Multi-pod deployment runbook (Phase 5 S5)
This runbook covers safe horizontal / multi-node deployment of the sidecar, outbox-forwarder, and ttl-sweeper services after S1 (lease primitive), S2 (per-pod producer instance id), S3 (Ledger fencing RPC), and S4 (sidecar fencing-lease lifecycle) have shipped.
TL;DR: outbox-forwarder and ttl-sweeper are safe to scale to N pods with leader election. Sidecar is a DaemonSet — one pod per node — and only one sidecar pod at a time may hold the configured fencing scope; the rest fail-closed at startup waiting for takeover. This is active/standby, not horizontal scaling.
Per-component scaling model
Section titled “Per-component scaling model”outbox-forwarder
Section titled “outbox-forwarder”- Type: Deployment.

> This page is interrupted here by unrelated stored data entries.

(** C9 (amended): in the floating-point and in the fixed-point variant,
    [check_output_assertions] succeeds exactly on the trade results whose
    [fee] and [without_fee] are instances of the number class that compare
    [>= 0] (which [+inf] does), and fails with an [AssertionError] on every
    other one; in particular it fails when one of the two is a negative
    float, a not-a-number float, a negative fixed-point value or the
    fixed-point not-a-number. *)
Theorem check_output_assertions_characterised :
  (forall tr : TradeResult pyval,
      (check_output_assertions (N:=float) tr = Ok tt <->
       exists f w : float,
         fee (breakdown tr) = PyFloat f /\ without_fee (breakdown tr) = PyFloat w /\
         PrimFloat.leb 0%float f = true /\ PrimFloat.leb 0%float w = true) /\
      (check_output_assertions (N:=float) tr = Ok tt \/
       check_output_assertions (N:=float) tr = Raise AssertionError) /\
      (forall x : float,
          fee (breakdown tr) = PyFloat x \/ without_fee (breakdown tr) = PyFloat x ->
          PrimFloat.ltb x 0%float = true \/ PrimFloat.is_nan x = true ->
          check_output_assertions (N:=float) tr = Raise AssertionError)) /\
  (forall tr : TradeResult pyval,
      (check_output_assertions (N:=FixedPointMath.FixedPoint) tr = Ok tt <->
       exists f w : FixedPointMath.FixedPoint,
         fee (breakdown tr) = PyFixedPoint f /\
         without_fee (breakdown tr) = PyFixedPoint w /\
         FixedPointMath.leb (FixedPointMath.FPVal 0) f = true /\
         FixedPointMath.leb (FixedPointMath.FPVal 0) w = true) /\
      (check_output_assertions (N:=FixedPointMath.FixedPoint) tr = Ok tt \/
       check_output_assertions (N:=FixedPointMath.FixedPoint) tr
       = Raise AssertionError) /\
      (forall x : FixedPointMath.FixedPoint,
          fee (breakdown tr) = PyFixedPoint x \/
          without_fee (breakdown tr) = PyFixedPoint x ->
          FixedPointMath.ltb x (FixedPointMath.FPVal 0) = true \/
          x = FixedPointMath.FPNaN ->
          check_output_assertions (N:=FixedPointMath.FixedPoint) tr
          = Raise AssertionError)).
Proof.
  split; intros tr.
  - assert (Hiff : check_output_assertions (N:=float) tr = Ok tt <->
       exists f w : float,
         fee (breakdown tr) = PyFloat f /\ without_fee (breakdown tr) = PyFloat w /\
         PrimFloat.leb 0%float f = true /\ PrimFloat.leb 0%float w = true).
    { rewrite check_output_assertions_Ok. split.
      - intros (f & w & Hf & Hw & Hfg & Hwg). exists f, w.
        unfold isinstance, isinstance_float in Hf, Hw.
        destruct (fee (breakdown tr)); try discriminate Hf.
        destruct (without_fee (breakdown tr)); try discriminate Hw.
        inversion Hf; inversion Hw; subst. auto.
      - intros (f & w & Hf & Hw & Hfg & Hwg). exists f, w.
        rewrite Hf, Hw. auto. }
    split; [exact Hiff |].
    split; [apply check_output_assertions_outcome |].
    intros x Hx Hbad.
    destruct (check_output_assertions_outcome (N:=float) tr) as [Hok|Herr];
      [| exact Herr].
    exfalso. apply Hiff in Hok. destruct Hok as (f & w & Hf & Hw & Hfg & Hwg).
    assert (Hx0 : PrimFloat.leb 0%float x = false).
    { destruct Hbad as [Hneg|Hnan];
        [apply FloatFacts.negative_not_ge_zero | apply FloatFacts.nan_not_ge_zero];
        assumption. }
    destruct Hx as [Hx|Hx]; congruence.
  - assert (Hiff : check_output_assertions (N:=FixedPointMath.FixedPoint) tr = Ok tt <->
       exists f w : FixedPointMath.FixedPoint,
         fee (breakdown tr) = PyFixedPoint f /\
         without_fee (breakdown tr) = PyFixedPoint w /\
         FixedPointMath.leb (FixedPointMath.FPVal 0) f = true /\
         FixedPointMath.leb (FixedPointMath.FPVal 0) w = true).
    { rewrite check_output_assertions_Ok. split.
      - intros (f & w & Hf & Hw & Hfg & Hwg). exists f, w.
        unfold isinstance, isinstance_FixedPoint in Hf, Hw.
        destruct (fee (breakdown tr)); try discriminate Hf.
        destruct (without_fee (breakdown tr)); try discriminate Hw.
        inversion Hf; inversion Hw; subst. auto.
      - intros (f & w & Hf & Hw & Hfg & Hwg). exists f, w.
        rewrite Hf, Hw. auto. }
    split; [exact Hiff |].
    split; [apply check_output_assertions_outcome |].
    intros x Hx Hbad.
    destruct (check_output_assertions_outcome (N:=FixedPointMath.FixedPoint) tr)
      as [Hok|Herr]; [| exact Herr].
    exfalso. apply Hiff in Hok. destruct Hok as (f & w & Hf & Hw & Hfg & Hwg).
    assert (Hx0 : FixedPointMath.leb (FixedPointMath.FPVal 0) x = false).
    { destruct Hbad as [Hneg| ->]; [| reflexivity].
      destruct x as [v|[|]|]; try discriminate Hneg; try reflexivity.
      unfold FixedPointMath.leb, FixedPointMath.ltb, FixedPointMath.eqb in *.
      apply Z.ltb_lt in Hneg.
      rewrite (proj2 (Z.ltb_ge 0 v)), (proj2 (Z.eqb_neq 0 v)) by lia.
      reflexivity. }
    destruct Hx as [Hx|Hx]; congruence.
Qed.

Lemma check_output_assertions_characterised_witness :
  check_output_assertions (N:=float)
    {| user_result := agent_trade_result.mkAgentTradeResult (PyFloat 1) (PyFloat 1);
       market_result := market_action_result.mkMarketActionResult (PyFloat 1) (PyFloat 1);
       breakdown := {| without_fee_or_slippage := PyFloat 1;
                       without_fee := PyFloat 1;
                       fee := PyFloat (-1);
                       with_fee := PyFloat 0 |} |}
  = Raise AssertionError.
Proof.
  apply (proj2 (proj2 (proj1 check_output_assertions_characterised _)) (-1)%float).
  - left. reflexivity.
  - left. vm_compute. reflexivity.
Defined.

(** ** [check_input_assertions] *)

Section InputAssertionFacts.
Context {N T : Type} `{PyNum N} `{Countable T} {constants : ElfpyConstants N}.

Lemma check_input_assertions_passes (quantity : Quantity N)
    (market_state : MarketState N T) (time_remaining : StretchedTime N) :
  asserted_preconditions quantity market_state time_remaining ->
  check_input_assertions quantity market_state time_remaining
  = (share_price_warnings market_state, Ok tt).
Proof.
  intros (Hq & Hz & Hy & Hmu & (zc & diff & Hzc & Hdiff & Hmax)
          & (Hc1 & Hc0) & (Hf1 & Hf0)
          & (upper & Hup & Hs1 & Hs0 & Hn1 & Hn0)).
  unfold check_input_assertions, share_price_warnings.
  rewrite Hq, Hz, Hy, Hmu, Hzc, Hup. simpl.
  rewrite Hdiff. simpl.
  rewrite Hmax, Hc1, Hc0, Hf1, Hf0, Hs1, Hs0, Hn1, Hn0. simpl.
  destruct (klt (share_price market_state) (init_share_price market_state));
    reflexivity.
Qed.

End InputAssertionFacts.

(** C10: on every input that satisfies the asserted preconditions, a
    share price below the initial share price makes
    [check_input_assertions] log one warning and return normally; this
    holds for every number class, hence for [PricingModel] and for
    [PricingModelFP]. *)
Theorem check_input_assertions_low_share_price
    {N T : Type} `{PyNum N} `{Countable T} {constants : ElfpyConstants N}
    (quantity : Quantity N) (market_state : MarketState N T)
    (time_remaining : StretchedTime N) :
  asserted_preconditions quantity market_state time_remaining ->
  klt (share_price market_state) (init_share_price market_state) = true ->
  check_input_assertions quantity market_state time_remaining
  = ([Warning_share_price (init_share_price market_state)
                          (share_price market_state)], Ok tt).
Proof.
  intros Hpre Hlow.
  rewrite (check_input_assertions_passes _ _ _ Hpre).
  unfold share_price_warnings. rewrite Hlow. reflexivity.
Qed.

Lemma check_input_assertions_low_share_price_witness :
  check_input_assertions (constants := float_constants)
    (mkQuantity 100%float BASE) low_share_price_state quarter_year
  = ([Warning_share_price 1.5%float 1%float], Ok tt).
Proof.
  apply (check_input_assertions_low_share_price (constants := float_constants)
           (mkQuantity 100%float BASE) low_share_price_state quarter_year).
  - unfold asserted_preconditions.
    repeat match goal with
           | |- _ /\ _ => split
           | |- exists _, _ => eexists
           end; vm_compute; reflexivity.
  - vm_compute. reflexivity.
Defined.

- Multi-pod model: leader election. Only the leader polls the
audit_outboxtable and forwards to canonical-ingest; standby replicas heartbeat the lease and are eligible to take over. - Helm gate:
outboxForwarder.replicas > 1is rejected whenleaderElection.mode = disabled(S1 gate; works as designed). - What to set:
outboxForwarder:replicas: 2 # or 3 for region-spreadleaderElection:mode: postgres # or k8s after S5+S7region: us-west-2ttlMs: 15000renewIntervalMs: 5000
- Failover behavior: when the active leader pod dies, the
Postgres lease’s TTL expires after
ttlMs(15s default). A standby callsacquire_leaseSP and wins; forwarding resumes. No duplicate canonical events becauseaudit_outbox.pending_forwardis the durable cursor.
ttl-sweeper
Section titled “ttl-sweeper”- Type: Deployment.
- Multi-pod model: identical to outbox-forwarder (leader election; only the leader polls + releases expired reservations).
- Helm gate:
ttlSweeper.replicas > 1rejected withleaderElection.mode=disabled(S1). - Recommended:
replicas: 2for HA. Higher counts add no throughput (only one pod sweeps).
sidecar
Section titled “sidecar”- Type: DaemonSet (one pod per node by design — co-located with workload pods that mount the UDS adapter socket).
- Multi-pod model: each pod has a unique
workload_instance_idderived frommetadata.namevia the downward API (S2). At startup each pod callsLedger.AcquireFencingLease(S4); the Ledger SP serializes viaFOR UPDATEand grants the lease to exactly one pod. The other pods fail-closed at startup withS4: acquire fencing lease at startupand stay in CrashLoopBackOff or Pending. - This is NOT horizontal scaling. There is one active decision-serving sidecar per fencing scope at any moment.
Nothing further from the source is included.